TASK DIRECTIONS: The records below hold a stretch from the line with "if is_lower c" through the line with "Definition title (s"; return exactly those lines, ends included, and nothing more.

========================================================================

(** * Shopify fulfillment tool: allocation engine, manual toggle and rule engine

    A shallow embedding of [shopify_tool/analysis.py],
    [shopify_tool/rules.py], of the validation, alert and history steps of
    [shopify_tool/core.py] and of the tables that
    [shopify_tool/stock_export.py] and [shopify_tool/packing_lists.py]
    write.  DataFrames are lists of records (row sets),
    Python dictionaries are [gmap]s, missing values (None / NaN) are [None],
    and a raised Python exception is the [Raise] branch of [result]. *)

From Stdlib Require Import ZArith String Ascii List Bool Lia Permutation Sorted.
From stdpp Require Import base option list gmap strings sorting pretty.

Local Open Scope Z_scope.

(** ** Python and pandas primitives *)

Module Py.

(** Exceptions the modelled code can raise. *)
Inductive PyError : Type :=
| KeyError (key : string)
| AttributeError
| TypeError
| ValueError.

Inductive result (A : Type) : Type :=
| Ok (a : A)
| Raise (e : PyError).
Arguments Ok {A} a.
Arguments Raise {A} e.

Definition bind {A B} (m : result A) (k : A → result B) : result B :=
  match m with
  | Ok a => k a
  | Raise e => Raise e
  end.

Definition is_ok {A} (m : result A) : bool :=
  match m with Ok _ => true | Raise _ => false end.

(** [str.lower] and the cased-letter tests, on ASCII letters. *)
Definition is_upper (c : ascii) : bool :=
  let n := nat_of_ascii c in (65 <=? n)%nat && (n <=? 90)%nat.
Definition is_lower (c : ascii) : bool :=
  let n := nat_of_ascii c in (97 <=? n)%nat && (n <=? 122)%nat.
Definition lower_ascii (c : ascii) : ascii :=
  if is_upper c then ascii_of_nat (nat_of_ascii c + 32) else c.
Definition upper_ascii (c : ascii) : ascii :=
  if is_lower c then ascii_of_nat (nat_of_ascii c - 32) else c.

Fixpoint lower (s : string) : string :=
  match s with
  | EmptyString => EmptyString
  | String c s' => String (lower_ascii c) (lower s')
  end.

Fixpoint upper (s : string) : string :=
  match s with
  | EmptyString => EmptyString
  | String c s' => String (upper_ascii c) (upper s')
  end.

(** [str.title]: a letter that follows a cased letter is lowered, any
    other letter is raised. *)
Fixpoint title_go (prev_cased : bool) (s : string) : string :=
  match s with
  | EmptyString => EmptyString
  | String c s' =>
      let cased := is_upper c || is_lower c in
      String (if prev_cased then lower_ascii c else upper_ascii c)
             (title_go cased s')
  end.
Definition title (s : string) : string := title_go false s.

========================================================================

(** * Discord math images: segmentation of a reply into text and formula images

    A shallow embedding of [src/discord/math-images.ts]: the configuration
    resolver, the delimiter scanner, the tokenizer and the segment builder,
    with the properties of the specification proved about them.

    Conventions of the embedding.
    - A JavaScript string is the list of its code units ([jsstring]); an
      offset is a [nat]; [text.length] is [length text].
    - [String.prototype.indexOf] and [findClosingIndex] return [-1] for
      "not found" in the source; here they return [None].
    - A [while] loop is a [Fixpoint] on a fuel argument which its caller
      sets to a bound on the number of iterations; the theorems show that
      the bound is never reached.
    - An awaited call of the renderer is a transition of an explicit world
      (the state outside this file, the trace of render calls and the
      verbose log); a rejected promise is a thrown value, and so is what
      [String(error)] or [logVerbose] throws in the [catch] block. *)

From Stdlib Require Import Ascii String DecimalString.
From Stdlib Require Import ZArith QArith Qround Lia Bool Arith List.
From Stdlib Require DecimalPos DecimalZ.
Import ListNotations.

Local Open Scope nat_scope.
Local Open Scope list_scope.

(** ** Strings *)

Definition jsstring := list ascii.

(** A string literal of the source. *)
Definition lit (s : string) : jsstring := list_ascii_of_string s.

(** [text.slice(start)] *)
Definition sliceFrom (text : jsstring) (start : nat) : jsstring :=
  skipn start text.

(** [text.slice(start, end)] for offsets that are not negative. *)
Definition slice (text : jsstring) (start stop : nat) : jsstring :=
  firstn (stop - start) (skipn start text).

========================================================================

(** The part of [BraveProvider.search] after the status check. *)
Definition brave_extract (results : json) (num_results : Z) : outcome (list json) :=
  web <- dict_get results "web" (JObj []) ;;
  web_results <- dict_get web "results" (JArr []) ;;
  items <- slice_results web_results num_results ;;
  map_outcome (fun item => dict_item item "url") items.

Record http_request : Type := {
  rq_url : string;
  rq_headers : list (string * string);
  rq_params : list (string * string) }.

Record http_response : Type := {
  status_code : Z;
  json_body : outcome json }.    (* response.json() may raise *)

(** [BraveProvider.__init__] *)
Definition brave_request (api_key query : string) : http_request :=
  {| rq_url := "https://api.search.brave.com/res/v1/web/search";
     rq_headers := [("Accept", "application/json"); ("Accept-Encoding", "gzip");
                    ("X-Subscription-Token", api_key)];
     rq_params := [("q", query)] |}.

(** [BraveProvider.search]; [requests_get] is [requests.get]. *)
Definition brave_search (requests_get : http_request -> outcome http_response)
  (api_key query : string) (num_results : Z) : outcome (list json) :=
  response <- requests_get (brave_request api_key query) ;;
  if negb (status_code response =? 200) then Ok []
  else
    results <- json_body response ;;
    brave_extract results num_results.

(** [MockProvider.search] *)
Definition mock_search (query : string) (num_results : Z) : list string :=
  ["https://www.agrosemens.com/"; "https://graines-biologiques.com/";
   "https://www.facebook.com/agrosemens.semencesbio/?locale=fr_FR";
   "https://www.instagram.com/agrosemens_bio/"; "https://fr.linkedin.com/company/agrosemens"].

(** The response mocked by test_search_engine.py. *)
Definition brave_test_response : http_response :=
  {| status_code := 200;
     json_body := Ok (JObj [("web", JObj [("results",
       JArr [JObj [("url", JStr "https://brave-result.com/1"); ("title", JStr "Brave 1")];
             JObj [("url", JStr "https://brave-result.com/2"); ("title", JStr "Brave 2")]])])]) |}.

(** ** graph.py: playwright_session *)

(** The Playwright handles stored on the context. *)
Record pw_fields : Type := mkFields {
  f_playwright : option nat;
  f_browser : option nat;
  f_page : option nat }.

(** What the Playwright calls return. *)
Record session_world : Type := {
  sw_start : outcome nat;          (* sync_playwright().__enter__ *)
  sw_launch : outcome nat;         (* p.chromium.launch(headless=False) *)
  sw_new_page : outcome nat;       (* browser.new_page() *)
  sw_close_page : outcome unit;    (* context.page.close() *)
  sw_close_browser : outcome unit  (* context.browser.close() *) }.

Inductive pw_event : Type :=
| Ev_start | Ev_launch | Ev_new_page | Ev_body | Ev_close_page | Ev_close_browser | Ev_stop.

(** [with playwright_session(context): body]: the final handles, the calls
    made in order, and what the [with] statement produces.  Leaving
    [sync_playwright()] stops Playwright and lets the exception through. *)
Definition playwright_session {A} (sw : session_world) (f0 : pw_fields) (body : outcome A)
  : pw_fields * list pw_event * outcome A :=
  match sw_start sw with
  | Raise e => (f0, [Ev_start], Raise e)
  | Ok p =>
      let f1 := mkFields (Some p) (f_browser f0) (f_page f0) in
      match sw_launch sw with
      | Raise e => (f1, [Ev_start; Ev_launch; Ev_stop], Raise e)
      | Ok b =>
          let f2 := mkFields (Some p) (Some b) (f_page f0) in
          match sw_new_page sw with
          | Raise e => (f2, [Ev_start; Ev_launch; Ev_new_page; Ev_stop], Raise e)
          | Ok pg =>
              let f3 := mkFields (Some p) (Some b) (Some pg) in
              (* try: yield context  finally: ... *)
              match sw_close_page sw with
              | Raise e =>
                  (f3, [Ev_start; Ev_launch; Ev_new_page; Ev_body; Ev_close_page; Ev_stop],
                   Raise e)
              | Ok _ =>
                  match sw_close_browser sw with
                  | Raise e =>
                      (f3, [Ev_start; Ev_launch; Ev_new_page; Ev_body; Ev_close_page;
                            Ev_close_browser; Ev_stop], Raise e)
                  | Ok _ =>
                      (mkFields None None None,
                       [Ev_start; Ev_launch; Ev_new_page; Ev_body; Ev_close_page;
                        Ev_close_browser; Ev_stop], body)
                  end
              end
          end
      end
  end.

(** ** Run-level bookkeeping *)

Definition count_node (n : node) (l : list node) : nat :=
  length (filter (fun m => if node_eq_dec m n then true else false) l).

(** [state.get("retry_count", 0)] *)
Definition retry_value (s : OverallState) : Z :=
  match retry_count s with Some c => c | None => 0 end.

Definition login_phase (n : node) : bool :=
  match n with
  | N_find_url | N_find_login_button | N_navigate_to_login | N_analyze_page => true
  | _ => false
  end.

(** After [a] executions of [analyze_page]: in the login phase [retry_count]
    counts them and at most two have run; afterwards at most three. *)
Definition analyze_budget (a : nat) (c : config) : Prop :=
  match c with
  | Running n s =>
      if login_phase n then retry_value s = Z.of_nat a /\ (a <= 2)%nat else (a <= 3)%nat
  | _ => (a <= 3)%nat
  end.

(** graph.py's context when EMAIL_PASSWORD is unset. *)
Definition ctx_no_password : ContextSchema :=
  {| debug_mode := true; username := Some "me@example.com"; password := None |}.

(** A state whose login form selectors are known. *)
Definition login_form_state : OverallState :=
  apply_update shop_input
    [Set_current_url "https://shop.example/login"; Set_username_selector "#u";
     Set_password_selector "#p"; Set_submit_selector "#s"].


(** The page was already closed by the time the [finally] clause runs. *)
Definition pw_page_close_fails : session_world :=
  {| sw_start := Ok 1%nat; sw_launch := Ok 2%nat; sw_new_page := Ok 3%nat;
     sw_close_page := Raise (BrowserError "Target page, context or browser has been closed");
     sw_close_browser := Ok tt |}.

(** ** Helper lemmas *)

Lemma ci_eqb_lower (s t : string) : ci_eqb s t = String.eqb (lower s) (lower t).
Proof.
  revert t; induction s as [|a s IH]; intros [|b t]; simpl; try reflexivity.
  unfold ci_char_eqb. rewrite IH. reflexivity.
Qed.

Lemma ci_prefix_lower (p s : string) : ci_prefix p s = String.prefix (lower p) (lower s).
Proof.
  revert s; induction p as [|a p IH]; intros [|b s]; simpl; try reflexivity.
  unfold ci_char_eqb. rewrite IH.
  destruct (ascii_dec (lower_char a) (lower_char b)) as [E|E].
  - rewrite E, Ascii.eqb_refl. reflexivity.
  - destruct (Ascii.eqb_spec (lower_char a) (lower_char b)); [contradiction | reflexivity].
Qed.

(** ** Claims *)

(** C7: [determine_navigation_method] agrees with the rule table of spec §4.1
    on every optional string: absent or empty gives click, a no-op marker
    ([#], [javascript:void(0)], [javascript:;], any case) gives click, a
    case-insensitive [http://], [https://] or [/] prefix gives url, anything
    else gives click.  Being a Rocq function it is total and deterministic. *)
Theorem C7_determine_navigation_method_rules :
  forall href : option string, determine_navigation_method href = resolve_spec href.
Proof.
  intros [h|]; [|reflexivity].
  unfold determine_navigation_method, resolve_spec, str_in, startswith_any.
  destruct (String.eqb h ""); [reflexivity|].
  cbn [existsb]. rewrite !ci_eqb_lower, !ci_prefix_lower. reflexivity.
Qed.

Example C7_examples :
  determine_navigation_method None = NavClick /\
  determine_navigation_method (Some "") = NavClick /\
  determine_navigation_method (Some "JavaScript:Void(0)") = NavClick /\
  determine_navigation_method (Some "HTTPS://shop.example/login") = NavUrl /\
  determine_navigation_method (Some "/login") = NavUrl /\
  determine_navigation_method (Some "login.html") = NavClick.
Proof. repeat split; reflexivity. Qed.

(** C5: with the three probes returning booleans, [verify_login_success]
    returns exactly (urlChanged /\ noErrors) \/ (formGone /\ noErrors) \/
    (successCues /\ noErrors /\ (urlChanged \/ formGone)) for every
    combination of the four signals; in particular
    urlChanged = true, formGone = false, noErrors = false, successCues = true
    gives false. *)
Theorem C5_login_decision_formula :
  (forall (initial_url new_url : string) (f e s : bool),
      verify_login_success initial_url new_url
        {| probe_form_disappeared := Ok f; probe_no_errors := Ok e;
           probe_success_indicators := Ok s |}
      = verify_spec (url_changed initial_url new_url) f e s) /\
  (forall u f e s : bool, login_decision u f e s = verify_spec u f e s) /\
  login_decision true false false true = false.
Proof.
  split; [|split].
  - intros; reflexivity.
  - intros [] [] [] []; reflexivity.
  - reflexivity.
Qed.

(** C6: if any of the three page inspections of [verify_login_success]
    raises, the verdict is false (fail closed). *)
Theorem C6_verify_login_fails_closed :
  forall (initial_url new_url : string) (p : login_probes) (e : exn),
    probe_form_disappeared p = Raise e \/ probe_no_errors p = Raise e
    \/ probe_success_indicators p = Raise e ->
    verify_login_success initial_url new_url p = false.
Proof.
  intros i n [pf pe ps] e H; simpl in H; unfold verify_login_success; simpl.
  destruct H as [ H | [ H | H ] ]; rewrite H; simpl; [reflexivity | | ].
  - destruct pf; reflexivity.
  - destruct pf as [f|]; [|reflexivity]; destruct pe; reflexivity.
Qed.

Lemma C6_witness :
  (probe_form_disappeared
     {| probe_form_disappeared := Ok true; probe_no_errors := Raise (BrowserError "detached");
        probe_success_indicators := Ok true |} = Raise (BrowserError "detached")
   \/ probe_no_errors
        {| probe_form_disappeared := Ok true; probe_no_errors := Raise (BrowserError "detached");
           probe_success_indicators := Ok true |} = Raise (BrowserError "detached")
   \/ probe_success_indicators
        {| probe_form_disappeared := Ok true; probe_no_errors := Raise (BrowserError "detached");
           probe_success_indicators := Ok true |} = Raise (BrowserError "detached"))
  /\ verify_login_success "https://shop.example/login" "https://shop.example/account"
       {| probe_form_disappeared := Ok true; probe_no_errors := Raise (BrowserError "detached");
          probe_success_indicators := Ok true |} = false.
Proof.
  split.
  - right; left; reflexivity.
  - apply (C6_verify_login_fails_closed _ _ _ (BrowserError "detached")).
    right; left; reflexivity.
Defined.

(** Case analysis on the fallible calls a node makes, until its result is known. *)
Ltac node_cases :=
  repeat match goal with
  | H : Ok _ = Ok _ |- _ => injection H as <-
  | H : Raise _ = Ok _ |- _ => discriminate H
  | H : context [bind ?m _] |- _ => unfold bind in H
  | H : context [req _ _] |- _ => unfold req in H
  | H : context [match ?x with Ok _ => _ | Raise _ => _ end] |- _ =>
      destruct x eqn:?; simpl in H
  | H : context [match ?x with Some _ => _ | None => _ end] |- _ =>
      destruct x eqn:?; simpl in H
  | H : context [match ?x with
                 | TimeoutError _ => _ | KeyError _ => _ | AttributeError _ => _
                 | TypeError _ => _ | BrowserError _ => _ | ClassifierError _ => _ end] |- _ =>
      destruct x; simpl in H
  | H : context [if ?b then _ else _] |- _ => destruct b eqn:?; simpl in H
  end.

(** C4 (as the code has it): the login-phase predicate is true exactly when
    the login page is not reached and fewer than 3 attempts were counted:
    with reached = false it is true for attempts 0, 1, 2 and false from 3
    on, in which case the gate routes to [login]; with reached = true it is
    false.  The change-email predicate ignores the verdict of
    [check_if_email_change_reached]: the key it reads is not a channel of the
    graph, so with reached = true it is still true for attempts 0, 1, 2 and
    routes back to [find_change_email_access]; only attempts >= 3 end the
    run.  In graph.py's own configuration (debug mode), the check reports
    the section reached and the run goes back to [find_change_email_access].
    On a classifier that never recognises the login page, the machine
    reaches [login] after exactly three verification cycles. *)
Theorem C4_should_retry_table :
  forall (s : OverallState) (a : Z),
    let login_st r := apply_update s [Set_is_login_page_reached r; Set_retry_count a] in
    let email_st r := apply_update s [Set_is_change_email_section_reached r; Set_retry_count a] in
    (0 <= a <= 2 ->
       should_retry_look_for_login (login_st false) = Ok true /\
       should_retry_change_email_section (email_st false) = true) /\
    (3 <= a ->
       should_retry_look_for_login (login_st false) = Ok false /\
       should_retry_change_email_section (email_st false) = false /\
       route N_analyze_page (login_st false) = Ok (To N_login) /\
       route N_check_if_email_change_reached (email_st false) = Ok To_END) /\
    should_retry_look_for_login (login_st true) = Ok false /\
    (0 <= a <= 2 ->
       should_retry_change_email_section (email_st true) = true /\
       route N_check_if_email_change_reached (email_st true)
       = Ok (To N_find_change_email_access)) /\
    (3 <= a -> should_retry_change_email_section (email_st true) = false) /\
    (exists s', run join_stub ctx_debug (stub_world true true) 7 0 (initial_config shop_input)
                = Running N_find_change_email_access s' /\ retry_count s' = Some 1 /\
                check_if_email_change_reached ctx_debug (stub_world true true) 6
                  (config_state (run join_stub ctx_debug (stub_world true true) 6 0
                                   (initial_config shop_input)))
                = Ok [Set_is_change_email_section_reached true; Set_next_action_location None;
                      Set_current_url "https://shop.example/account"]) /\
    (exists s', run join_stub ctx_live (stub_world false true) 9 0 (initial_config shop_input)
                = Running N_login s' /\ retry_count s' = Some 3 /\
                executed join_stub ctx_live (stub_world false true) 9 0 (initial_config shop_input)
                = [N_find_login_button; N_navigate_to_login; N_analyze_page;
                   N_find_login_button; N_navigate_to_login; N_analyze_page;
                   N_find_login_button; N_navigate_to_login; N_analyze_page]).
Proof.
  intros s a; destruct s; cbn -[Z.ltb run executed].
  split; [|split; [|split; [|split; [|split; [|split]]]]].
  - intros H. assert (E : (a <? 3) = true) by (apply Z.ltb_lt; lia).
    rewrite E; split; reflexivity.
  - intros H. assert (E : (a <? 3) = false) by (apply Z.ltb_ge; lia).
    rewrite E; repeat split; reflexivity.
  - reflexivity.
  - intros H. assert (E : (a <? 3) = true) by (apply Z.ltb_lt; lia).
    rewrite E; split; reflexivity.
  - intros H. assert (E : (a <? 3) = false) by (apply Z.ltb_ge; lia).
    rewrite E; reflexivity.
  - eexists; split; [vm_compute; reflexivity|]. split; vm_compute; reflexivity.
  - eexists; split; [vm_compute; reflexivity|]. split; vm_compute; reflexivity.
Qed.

========================================================================

SOLUTION TO THIS EXERCISE:
  if is_lower c then ascii_of_nat (nat_of_ascii c - 32) else c.

Fixpoint lower (s : string) : string :=
  match s with
  | EmptyString => EmptyString
  | String c s' => String (lower_ascii c) (lower s')
  end.

Fixpoint upper (s : string) : string :=
  match s with
  | EmptyString => EmptyString
  | String c s' => String (upper_ascii c) (upper s')
  end.

(** [str.title]: a letter that follows a cased letter is lowered, any
    other letter is raised. *)
Fixpoint title_go (prev_cased : bool) (s : string) : string :=
  match s with
  | EmptyString => EmptyString
  | String c s' =>
      let cased := is_upper c || is_lower c in
      String (if prev_cased then lower_ascii c else upper_ascii c)
             (title_go cased s')
  end.
Definition title (s : string) : string := title_go false s.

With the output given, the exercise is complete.